Aside from those issues, however, it is hard to rely find fault in the first foray into the world of Hogwarts and magic. Potter is a modern icon for a reason: his story is damn captivating. With a Spielbergian sense of wonder - just see Hagrid (Robbie Coltrane) ride in on a bike akin to E.T. for how Spielbergian it becomes - The Sorcerer's Stone always delivers the goods. It delves into this world of wizardy just enough without ever diving into full-on exposition, instead it sprinkles in mythology every so often to really wet your palette. The refusal to divulge every secret of this world really keeps you hooked in and aching for the next installment to the series in order for more of those questions to be answered and more magical doors unlocked.

What makes the film so undeniably charming, however, has to be the cast. With young Daniel Radcliffe, Emma Watson, and Rupert Grint, leading the way, this deeply British cast always makes the film incredibly appealing. Though child actors, the trio of young leads strike the right balance between childish earnestness and strong acting. They retain that confused innocence of their situation - especially Radcliffe throughout, particularly before he gets to Hogwarts - without ever letting their performances devolve into truly annoying childhood roles. Alongside them, the reliable cast of elders deliver excellent performances. John Hurt is delightful in a brief appearance as the wand salesman. Maggie Smith nails her role as the headmistress, really possessing the right look and demeanor for a nice, but expectant headmistress.
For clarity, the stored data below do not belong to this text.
Lemma used_tree j : (j <= n)%nat -> used' !!! j = true <-> j ∈ j0 :: T.
Proof.
  intros Hj. destruct Hg as [_ _ _ (_ & _ & Lu) Hu]. destruct tree_nodes as (_ & _ & Hn).
  destruct (Hn j0) as [Hj0 _]; [left|]. rewrite insert_at by lia. rewrite elem_of_cons. case_decide as E; [subst; tauto|].
  rewrite (Hu j Hj). split; [auto|]. by intros [?|?].
Qed.

Lemma unused_tree j : (j <= n)%nat -> used' !!! j = false <-> j ∉ j0 :: T.
Proof. intros Hj. rewrite <- (used_tree j Hj). by destruct (used' !!! j). Qed.

Lemma bounds : (forall r, inside r -> 0 <= u !!! r <= C) /\ (forall j, inside j -> - C <= v !!! j <= 0)
  /\ (forall r j, inside r -> inside j -> 0 <= red u v r j <= 2 * C).
Proof.
  destruct Hg as [Hpot Hm [Hi H0] _ _]. destruct (free_column _ _ _ _ Hm Hi H0) as (j & Hj & E).
  apply (red_bounds u v i p j Hpot Hm); [lia|done|done].
Qed.

Lemma cur_red j : inside j -> cur cost u v (p !!! j0) j = red u v (p !!! j0) j.
Proof.
  intros Hj. destruct bounds as (HU & HV & HR). destruct tree_nodes as (_ & _ & Hn). destruct (Hn j0) as [_ Hr]; [left|].
  specialize (HU _ Hr). specialize (HV _ Hj). specialize (HR _ _ Hr Hj). unfold cur, red in *. rewrite INF_value in HC.
  rewrite (i64_small (cost_at _ _ _ - _)); [apply i64_small|]; lia.
Qed.

Lemma scanned_tree : scanned cost u v used' (p !!! j0) j0 minv way n scan'.
Proof. destruct Hg as [_ _ _ (L1 & L2 & _) _]. by apply scan_ok. Qed.

Lemma cheapest_tree j : inside j -> j ∉ j0 :: T -> cheapest u v p way' minv' (j0 :: T) j.
Proof.
  intros Hj Hnj. pose proof Hj as [Hj1 Hj2]. destruct (sd_open _ _ _ _ _ _ _ _ _ _ scanned_tree j Hj) as [E1 E2]; [by apply unused_tree|].
  rewrite (cur_red j Hj) in E1, E2. destruct bounds as (_ & _ & HR). destruct tree_nodes as (_ & _ & Hn).
  assert (Hr0 : 0 <= red u v (p !!! j0) j <= 2 * C) by (apply HR; [apply Hn; left|done]).
  unfold cheapest. rewrite E1, E2. destruct (Hmin j Hj) as [[-> Hi]|(Hw & Hm & Hl)]; [by apply not_elem_of_cons in Hnj as [_ ?]| |].
  - rewrite Hi. rewrite (proj2 (Z.ltb_lt _ _)) by lia. split_and!; [left|lia|]. intros t ->%list_elem_of_singleton. lia.
  - destruct (Z.ltb_spec (red u v (p !!! j0) j) (minv !!! j)).
    + split_and!; [left|lia|]. intros t [->|Ht]%elem_of_cons; [lia|]. specialize (Hl t Ht). lia.
    + split_and!; [by right|lia|]. intros t [->|Ht]%elem_of_cons; [lia|]. specialize (Hl t Ht). lia.
Qed.

Lemma column_found : inside j1 /\ (j1 ∉ j0 :: T) /\ delta = minv' !!! j1 /\ 0 <= delta <= 2 * C
  /\ forall j, inside j -> j ∉ j0 :: T -> delta <= minv' !!! j.
Proof.
  destruct Hg as [Hpot Hm [Hi H0] _ _]. destruct (free_column _ _ _ _ Hm Hi H0) as (f & Hf & Ef).
  destruct bounds as (_ & _ & HR). destruct tree_nodes as (_ & _ & Hn).
  assert (Hlow : forall j, inside j -> j ∉ j0 :: T -> 0 <= minv' !!! j <= 2 * C).
  { intros j Hj Hnj. destruct (cheapest_tree j Hj Hnj) as (Hw & -> & _). apply HR; [by apply Hn|done]. }
  assert (Hleast : forall j, inside j -> j ∉ j0 :: T -> delta <= minv' !!! j).
  { intros j Hj Hnj. apply (sd_least _ _ _ _ _ _ _ _ _ _ scanned_tree j Hj). apply unused_tree; [unfold inside in Hj; lia|done]. }
  assert (Hnf : f ∉ j0 :: T). { intros Hin. destruct (Hn f Hin) as [_ Hx]. unfold inside in Hx. lia. }
  pose proof (Hleast f Hf Hnf) as Hd. pose proof (Hlow f Hf Hnf) as Hm2.
  destruct (sd_found _ _ _ _ _ _ _ _ _ _ scanned_tree) as [[E _]|(Hj1 & Hu1 & Ed)]; [lia|].
  assert (Hn1 : j1 ∉ j0 :: T) by (apply unused_tree; [lia|done]).
  specialize (Hlow j1 Hj1 Hn1). split_and!; [apply Hj1|done|done|lia|lia|done].
Qed.

  Abbreviation shift' := (shift cost p used' delta u v minv').
  Abbreviation u' := shift'.1.1.
  Abbreviation v' := shift'.1.2.
  Abbreviation minv'' := shift'.2.

Lemma shifted_tree : shifted p used' delta u v minv' (S n) shift'.
Proof.
  destruct Hg as [[Lu Lv _ _ _ _] Hm [Hi H0] (L1 & L2 & L3) _].
  destruct (sd_lengths _ _ _ _ _ _ _ _ _ _ scanned_tree) as [E1 _]. destruct tree_nodes as (_ & _ & Hn).
  apply shift_ok; [| |done|done|congruence].
  - intros j Hj. pose proof (ma_range _ _ _ _ _ Hm j Hj ltac:(lia)). lia.
  - intros j j' Hj Hj' Uj Uj' E. apply (ma_inj _ _ _ _ _ Hm j j'); [done|done|lia|lia|done|].
    apply used_tree in Uj; [|done]. destruct (Hn j Uj) as [_ Hx]. unfold inside in Hx. lia.
Qed.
Richard Harris is lightly used as Dumbledore, but nonetheless a positive and friendly presence. However, nobody really nails their role like Alan Rickman. Reserved, cold, calculating, and menacing, he plays Snape like a villain and makes Harry's confusion regarding Snape's intentions all the more believable. Whenever on screen, Rickman steals the show.

Plot-wise, it is that sense of adventure, awe, and wonder that always delivers the good in The Sorcerer's Stone. With a nice adventure plot, a surprise twist at the end, and a unique world of wizardy constantly getting explored, it is hard not to get swept up in the charm of the world. It feels like a dream world envisioned by a young child as they sleep, except it is put down in movie form. A fully realized fantasy film with compelling characters and a unique spin on a Star Wars-esque world of unique creatures, a chosen one, and the balance between good and evil, this first entry into the beloved young adult series sets the tone and expectations for the later entries perfectly. While a new edition would spruce up some special effects, the faults are somewhat charming and, when the film hits the mark, its gorgeous production design and effects are noticed and appreciated. Though flawed in spots, it is hard to come away not at least enjoying Harry Potter and the Sorcerer's Stone with the film being just fun enough for kids and giving adults a world of pure imagination that we had previously stamped out long ago. In watching the first film, it is not hard to see why this became such a cultural touchstone. Its setup, premise, and characters, may be hardly original, but its realization of those elements is so inspired and wondrous that it becomes a film that truly pulls a spell on you.